Not far from home exists a wonderful place called 99 Ranch Market. An enormous Asian marketplace, it's filled with groceries that, while including such universal homemaking staples as dishwashing soap, milk and toilet paper, focus mostly on an Asian clientele's palate.

As I've mentioned
here before, John and I really enjoy eating all kinds of Asian food; as such, Finn and Shea have been exposed in their few years to more exotic items than each of our mouths saw in our first 20. So we try to visit 99 Ranch every couple months or so, mostly to replace our supply of sweet chili sauce, fish sauce, and spring roll wrappers. (Yeah, compared to the traditional American dinner table--and judging by the scrunched up faces my mother makes when I show her some of our food choices--we eat some pretty funky dishes sometimes.)

For me, going to 99 Ranch (or
Mitsuwa, a marketplace with a more Japanese bent where John and I spent an entire afternoon one pre-children Valentine's Day), is like traveling. One of the things I love about traveling is the feeling of confusion and uncertainly it brings. That sounds slightly counterintuitive, I realize; after all, don't most people travel to escape the stresses of life? Yes, some do. Especially those who stay at their hotel pool or hotel bar for the entire duration of their stay in Hawaii or some other equally breathtaking locale.

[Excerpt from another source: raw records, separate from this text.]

(** What a changed configuration makes of the loggers.  Between two sets of
    definitions with one definition a name, the listener runs to its end; a logger
    whose definition is new or different has the limit, the format and exactly the
    sinkers the definition asks for (of two with one name the first; a daemon gets
    none for standard output; a sinker's own format counts when it has one without
    an error, the logger's otherwise); one that is no longer defined prints
    nothing; and every other logger is left as it was. *)
Theorem config_applied (daemon : bool) (old_value new_value : list LoggerDefine) (st : log_state) :
  manager_ok st -> NoDup (map ld_name old_value) -> NoDup (map ld_name new_value) ->
  exists st', on_logs_config_changed daemon old_value new_value st = (Ok tt, st') /\ manager_ok st' /\
    (forall d, d ∈ new_value -> find_define (ld_name d) old_value <> Some d -> configured daemon d st') /\
    (forall d, d ∈ old_value -> ld_name d ∉ map ld_name new_value -> silenced d st') /\
    (forall n l lg, _loggers_map st !! n = Some (Some l) -> loggers st !! l = Some lg ->
       (forall d, d ∈ new_value -> ld_name d = n -> find_define n old_value = Some d) -> (n ∈ map ld_name old_value -> n ∈ map ld_name new_value) ->
       _loggers_map st' !! n = Some (Some l) /\ loggers st' !! l = Some lg).
Proof.
  intros Hok Hndo Hndn.
  set (c1 := fun i => bool_decide (find_define (ld_name i) old_value = Some i)).
  set (c2 := fun i => bool_decide (find_define (ld_name i) new_value <> None)).
  destruct (each_framed (apply_define daemon) ld_name (configured daemon) (apply_define_ok daemon)
    ltac:(intros; by eapply configured_stable) (filter (fun x => c1 x = false) new_value) st (nodup_filter_names _ _ Hndn) Hok)
    as (st1 & E1 & Hok1 & Hq1 & HR1).
  destruct (each_framed remove_define ld_name silenced remove_define_ok ltac:(intros; by eapply silenced_stable)
    (filter (fun x => c2 x = false) old_value) st1 (nodup_filter_names _ _ Hndo) Hok1) as (st2 & E2 & Hok2 & Hq2 & HR2).
  assert (forall x, x ∈ filter (fun x => c2 x = false) old_value -> ld_name x ∉ map ld_name new_value) as Hgone.
  { intros x [Hc _]%list_elem_of_filter. subst c2. cbn in Hc. apply bool_decide_eq_false_1, dec_stable in Hc. by apply find_define_none. }
  exists st2. split_and!.
  - unfold on_logs_config_changed.
    assert (each (fun i => if bool_decide (find_define (ld_name i) old_value = Some i) then mret tt else apply_define daemon i) new_value st = (Ok tt, st1)) as E
      by exact (eq_trans (each_skip c1 (apply_define daemon) new_value st) E1).
    rewrite (bind_ok _ _ _ _ _ E), <- E2, <- (each_skip c2 remove_define old_value st1). apply each_gone.
  - done.
  - intros d Hd Hne. apply HR2.
    + intros x s s' Hx Hs Hfr. apply (configured_stable daemon d (ld_name x)); [done..|]. intros E. apply (Hgone x Hx). rewrite E. by apply name_in.
    + apply Hq1, list_elem_of_filter. split; [|done]. subst c1. cbn. by apply bool_decide_eq_false_2.
  - intros d Hd Hni. apply Hq2, list_elem_of_filter. split; [|done]. subst c2. cbn. apply bool_decide_eq_false_2.
    apply find_define_none in Hni. rewrite Hni. intros H. by apply H.
  - intros n l lg Hm Hl Hsame Hkept.
    apply (HR2 (fun s => _loggers_map s !! n = Some (Some l) /\ loggers s !! l = Some lg));
      [|apply (HR1 (fun s => _loggers_map s !! n = Some (Some l) /\ loggers s !! l = Some lg)); [|done]].
    + intros x s s' Hx Hs Hfr [A1 A2]. assert (n <> ld_name x) as Hne.
      { intros ->. apply (Hgone x Hx). apply Hkept. apply list_elem_of_filter in Hx as [_ Hx]. by apply name_in. }
      split; [by apply (fr_map _ _ _ Hfr)|]. by rewrite (fr_loggers _ _ _ Hfr n l).
    + intros x s s' Hx Hs Hfr [A1 A2]. assert (n <> ld_name x) as Hne.
      { intros ->. apply list_elem_of_filter in Hx as [Hc Hx]. specialize (Hsame x Hx eq_refl). subst c1. cbn in Hc.
        apply bool_decide_eq_false_1 in Hc. tauto. }
      split; [by apply (fr_map _ _ _ Hfr)|]. by rewrite (fr_loggers _ _ _ Hfr n l).
Qed.
End loggers.
(* ===== verification/Config.v ===== *)
(** config.h, config.cpp: variables of the configuration, their listeners, the
    registry of names, and the loading of a YAML document.

    The types of the variables are numbered; what a text means as a value of a type
    is the business of [lexicalCast] over yaml-cpp and boost, a parameter here, as
    is the text of a node that is not a scalar. *)
From Stdlib Require Import List String.
From stdpp Require Import gmap.
From S2P Require Import Prelude Bytes Strings.

#[local] Abbreviation str := (list Z).

(** ** A variable and its threads

    [SetValue] compares and calls the listeners under the read lock, which any
    number of threads can hold, and stores the value under the write lock, which
    nobody else may hold: a thread is between calls, about to call the listeners
    that are left, or about to store.  A listener is known by a number; [told] is
    what the listeners have been called with: who, the old value, the new one. *)
Module ConfigVar.
Section var.
Context {T : Type} `{EqDecision T}.

Inductive pc := Idle | Calling (v : T) (todo : list nat) | Writing (v : T).

Record ConfigVar := mkVar {
  _val : T;
  _change_cbs : list (Z * nat);
  cb_count : Z;                  (* static, 64 bits; the keys of the table are int *)
  threads : list pc;
  told : list (nat * T * T)
}.

Definition set_val v '(mkVar _ c n th to) := mkVar v c n th to.
Definition set_cbs c '(mkVar v _ n th to) := mkVar v c n th to.
Definition set_count n '(mkVar v c _ th to) := mkVar v c n th to.
Definition set_thread (t : nat) (p : pc) '(mkVar v c n th to) := mkVar v c n (<[t := p]> th) to.
Definition tell e '(mkVar v c n th to) := mkVar v c n th (to ++ [e]).

Definition ConfigVar_new (val : T) (n : nat) : ConfigVar := mkVar val [] 0 (repeat Idle n) [].

Definition GetValue : M ConfigVar T := v ← get; mret (_val v).

(** SetValue, up to the first listener: nothing to do when the value is the same. *)
Definition SetValue_begin (t : nat) (val : T) : M ConfigVar unit :=
  v ← get;
  if decide (_val v = val) then mret tt else modify (set_thread t (Calling val (map snd (_change_cbs v)))).

(** [cb.second(_val, val)] for the next listener, or the end of the loop. *)
Definition SetValue_call (t : nat) : M ConfigVar unit :=
  v ← get;
  match threads v !! t with
  | Some (Calling val (cb :: todo)) => modify (tell (cb, _val v, val));; modify (set_thread t (Calling val todo))
  | Some (Calling val []) => modify (set_thread t (Writing val))
  | _ => mret tt
  end.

Ahem.

But the heightened awareness of one's surroundings that comes about from being in an unfamiliar place, smelling unfamiliar scents, tasting unfamiliar flavors, and negotiating unfamiliar terrain shrieks savagely in the face of the complacent normalcy that's often bred in the everydayness of life.

It feels more like living.

It's also humbling to be immersed in a place where not everything makes sense right away--Oh yeah, I'd forgotten, the world's much bigger than my little universe--as is having to work a bit to unravel the patternwork that's commonplace to everyone else. (Holly writes about this beautifully,
here, in a manner more concise than I'm able to articulate right now.)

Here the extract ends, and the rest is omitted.